§ Problem requirements: Transcribe the data exactly, stopping after the "flattening of that" line.

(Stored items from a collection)
# # #

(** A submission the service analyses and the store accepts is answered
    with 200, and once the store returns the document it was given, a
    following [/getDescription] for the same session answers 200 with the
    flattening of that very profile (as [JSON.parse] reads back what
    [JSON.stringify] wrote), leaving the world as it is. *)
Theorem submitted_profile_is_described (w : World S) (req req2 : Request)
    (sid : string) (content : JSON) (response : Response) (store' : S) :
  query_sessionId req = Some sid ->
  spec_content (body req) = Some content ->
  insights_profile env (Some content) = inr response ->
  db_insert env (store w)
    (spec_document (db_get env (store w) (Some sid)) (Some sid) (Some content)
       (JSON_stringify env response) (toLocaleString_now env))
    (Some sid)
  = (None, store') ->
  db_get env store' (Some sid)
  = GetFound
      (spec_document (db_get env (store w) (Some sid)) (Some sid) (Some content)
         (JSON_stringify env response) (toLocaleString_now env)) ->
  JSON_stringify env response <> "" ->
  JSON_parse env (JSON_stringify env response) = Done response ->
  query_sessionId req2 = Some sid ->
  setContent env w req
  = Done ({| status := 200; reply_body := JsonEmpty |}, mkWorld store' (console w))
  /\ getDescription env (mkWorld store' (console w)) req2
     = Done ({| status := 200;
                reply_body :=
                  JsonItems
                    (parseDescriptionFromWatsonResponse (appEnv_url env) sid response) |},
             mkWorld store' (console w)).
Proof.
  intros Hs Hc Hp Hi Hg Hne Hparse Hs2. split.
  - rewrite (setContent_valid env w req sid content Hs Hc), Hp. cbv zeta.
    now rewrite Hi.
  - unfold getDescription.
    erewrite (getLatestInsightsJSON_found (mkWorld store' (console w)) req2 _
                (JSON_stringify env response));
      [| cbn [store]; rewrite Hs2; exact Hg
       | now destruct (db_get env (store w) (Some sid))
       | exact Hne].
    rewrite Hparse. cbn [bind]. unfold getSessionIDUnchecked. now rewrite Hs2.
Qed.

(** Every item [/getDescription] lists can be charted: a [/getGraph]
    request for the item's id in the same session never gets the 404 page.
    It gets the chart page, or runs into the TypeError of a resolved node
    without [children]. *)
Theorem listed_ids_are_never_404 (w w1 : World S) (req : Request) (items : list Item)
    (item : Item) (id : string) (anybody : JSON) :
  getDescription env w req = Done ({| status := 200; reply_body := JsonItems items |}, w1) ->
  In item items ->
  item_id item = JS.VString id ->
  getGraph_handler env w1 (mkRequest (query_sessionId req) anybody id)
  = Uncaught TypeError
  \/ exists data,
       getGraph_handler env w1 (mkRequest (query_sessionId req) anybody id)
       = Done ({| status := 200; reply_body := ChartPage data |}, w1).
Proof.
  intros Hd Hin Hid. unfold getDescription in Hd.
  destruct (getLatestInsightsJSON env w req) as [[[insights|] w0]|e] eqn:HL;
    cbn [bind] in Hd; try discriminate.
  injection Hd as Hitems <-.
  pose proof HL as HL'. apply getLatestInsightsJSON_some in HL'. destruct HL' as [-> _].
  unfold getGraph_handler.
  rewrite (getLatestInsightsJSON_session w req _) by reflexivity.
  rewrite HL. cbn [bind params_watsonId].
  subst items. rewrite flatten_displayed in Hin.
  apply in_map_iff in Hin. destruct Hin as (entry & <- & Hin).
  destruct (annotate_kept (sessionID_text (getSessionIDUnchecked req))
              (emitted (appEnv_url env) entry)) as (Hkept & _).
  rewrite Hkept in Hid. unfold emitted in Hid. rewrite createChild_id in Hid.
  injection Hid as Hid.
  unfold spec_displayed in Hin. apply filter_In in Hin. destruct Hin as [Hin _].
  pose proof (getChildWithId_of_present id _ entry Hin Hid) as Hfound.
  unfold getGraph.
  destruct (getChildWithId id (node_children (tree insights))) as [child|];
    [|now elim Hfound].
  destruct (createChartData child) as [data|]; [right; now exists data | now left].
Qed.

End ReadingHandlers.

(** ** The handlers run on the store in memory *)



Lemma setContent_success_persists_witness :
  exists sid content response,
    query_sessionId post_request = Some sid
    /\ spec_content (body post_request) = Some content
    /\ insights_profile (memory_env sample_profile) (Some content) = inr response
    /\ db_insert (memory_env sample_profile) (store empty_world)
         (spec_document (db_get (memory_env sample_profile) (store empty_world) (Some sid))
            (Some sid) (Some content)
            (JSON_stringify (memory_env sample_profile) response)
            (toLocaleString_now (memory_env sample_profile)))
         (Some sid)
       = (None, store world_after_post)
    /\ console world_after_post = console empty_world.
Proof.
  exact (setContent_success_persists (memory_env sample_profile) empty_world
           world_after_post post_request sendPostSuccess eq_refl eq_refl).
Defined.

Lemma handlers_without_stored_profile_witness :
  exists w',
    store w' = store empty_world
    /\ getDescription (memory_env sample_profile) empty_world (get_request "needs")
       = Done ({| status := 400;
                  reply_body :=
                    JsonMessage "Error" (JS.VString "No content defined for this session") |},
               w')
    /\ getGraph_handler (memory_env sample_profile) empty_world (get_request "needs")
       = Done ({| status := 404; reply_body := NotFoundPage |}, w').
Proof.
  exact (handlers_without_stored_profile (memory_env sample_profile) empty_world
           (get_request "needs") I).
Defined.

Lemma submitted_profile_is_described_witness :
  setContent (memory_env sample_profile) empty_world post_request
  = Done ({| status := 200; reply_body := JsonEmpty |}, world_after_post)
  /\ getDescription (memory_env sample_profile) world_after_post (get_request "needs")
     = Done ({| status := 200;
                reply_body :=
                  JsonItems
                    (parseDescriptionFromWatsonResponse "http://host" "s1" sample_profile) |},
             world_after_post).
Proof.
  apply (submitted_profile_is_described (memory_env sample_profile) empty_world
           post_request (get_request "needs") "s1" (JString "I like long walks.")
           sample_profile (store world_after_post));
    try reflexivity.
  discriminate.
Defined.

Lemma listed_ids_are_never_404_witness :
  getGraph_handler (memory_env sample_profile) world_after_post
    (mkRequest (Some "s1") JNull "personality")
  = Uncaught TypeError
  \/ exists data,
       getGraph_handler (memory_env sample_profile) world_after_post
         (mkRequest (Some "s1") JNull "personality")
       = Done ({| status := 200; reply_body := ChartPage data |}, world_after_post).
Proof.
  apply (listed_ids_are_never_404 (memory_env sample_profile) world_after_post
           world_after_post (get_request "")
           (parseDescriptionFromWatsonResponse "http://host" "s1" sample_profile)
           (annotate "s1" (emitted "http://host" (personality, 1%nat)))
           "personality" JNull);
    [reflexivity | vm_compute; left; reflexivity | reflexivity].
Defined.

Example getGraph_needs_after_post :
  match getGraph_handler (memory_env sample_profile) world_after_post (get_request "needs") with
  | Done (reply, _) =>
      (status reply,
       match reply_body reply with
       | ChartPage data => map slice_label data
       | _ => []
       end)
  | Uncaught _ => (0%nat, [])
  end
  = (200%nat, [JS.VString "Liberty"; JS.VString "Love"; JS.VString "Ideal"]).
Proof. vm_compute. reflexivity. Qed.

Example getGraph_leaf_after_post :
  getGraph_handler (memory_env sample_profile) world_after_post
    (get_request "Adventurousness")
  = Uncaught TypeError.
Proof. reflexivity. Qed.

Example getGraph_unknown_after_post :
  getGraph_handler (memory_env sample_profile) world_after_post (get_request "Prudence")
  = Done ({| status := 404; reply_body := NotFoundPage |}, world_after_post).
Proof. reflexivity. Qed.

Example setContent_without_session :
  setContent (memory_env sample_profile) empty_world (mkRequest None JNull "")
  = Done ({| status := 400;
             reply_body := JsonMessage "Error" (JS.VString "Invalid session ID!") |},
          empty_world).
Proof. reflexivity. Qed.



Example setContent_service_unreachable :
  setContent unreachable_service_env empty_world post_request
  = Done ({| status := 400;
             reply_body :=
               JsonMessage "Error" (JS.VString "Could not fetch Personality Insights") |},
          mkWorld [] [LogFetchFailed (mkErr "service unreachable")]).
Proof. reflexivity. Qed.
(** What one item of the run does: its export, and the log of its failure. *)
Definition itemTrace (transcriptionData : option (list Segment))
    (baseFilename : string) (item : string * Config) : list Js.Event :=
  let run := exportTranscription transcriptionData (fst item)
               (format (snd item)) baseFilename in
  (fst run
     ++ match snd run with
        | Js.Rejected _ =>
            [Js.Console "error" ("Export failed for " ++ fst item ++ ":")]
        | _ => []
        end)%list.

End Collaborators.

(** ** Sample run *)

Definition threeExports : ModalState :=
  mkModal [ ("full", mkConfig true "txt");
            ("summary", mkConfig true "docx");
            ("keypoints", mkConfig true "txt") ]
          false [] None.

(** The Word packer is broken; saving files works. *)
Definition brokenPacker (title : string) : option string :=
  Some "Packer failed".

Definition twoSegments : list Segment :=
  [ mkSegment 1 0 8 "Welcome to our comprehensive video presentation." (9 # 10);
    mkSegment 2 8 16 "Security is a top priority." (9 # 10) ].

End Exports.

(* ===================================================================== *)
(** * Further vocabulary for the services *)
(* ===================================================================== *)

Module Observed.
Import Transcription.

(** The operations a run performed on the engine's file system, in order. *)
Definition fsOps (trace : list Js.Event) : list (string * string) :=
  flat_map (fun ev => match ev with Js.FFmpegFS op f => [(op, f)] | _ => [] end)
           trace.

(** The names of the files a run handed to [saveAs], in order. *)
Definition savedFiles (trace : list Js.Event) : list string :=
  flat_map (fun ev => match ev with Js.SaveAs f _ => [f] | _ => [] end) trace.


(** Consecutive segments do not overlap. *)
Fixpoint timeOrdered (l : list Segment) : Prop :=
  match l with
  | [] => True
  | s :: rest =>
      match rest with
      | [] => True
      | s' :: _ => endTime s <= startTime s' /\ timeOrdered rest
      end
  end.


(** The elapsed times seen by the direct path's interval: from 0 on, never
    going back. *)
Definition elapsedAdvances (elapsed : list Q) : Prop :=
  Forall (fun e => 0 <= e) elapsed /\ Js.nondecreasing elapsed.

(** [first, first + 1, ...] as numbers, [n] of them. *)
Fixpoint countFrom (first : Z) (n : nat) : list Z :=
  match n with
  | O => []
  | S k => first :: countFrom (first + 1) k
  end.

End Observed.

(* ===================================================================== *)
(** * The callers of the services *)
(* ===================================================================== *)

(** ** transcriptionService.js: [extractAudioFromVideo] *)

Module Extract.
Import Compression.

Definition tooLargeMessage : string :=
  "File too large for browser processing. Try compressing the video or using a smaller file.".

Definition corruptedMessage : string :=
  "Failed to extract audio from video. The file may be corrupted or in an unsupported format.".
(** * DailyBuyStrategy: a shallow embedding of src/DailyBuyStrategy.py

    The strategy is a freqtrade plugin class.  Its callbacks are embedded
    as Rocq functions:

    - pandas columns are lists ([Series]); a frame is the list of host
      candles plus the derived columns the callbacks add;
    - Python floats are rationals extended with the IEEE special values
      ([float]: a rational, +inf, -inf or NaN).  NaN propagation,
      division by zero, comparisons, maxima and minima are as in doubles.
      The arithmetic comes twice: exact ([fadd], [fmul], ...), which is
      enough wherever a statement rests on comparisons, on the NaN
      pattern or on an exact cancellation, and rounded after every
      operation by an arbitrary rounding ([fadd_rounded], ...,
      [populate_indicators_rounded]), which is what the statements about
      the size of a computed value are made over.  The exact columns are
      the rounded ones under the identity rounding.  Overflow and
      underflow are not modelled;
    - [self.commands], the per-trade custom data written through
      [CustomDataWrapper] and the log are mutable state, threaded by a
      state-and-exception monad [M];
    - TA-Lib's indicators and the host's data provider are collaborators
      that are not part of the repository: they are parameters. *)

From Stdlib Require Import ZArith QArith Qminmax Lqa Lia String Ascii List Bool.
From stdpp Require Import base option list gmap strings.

# # #

§ Task output:
(** A submission the service analyses and the store accepts is answered
    with 200, and once the store returns the document it was given, a
    following [/getDescription] for the same session answers 200 with the
    flattening of that very profile (as [JSON.parse] reads back what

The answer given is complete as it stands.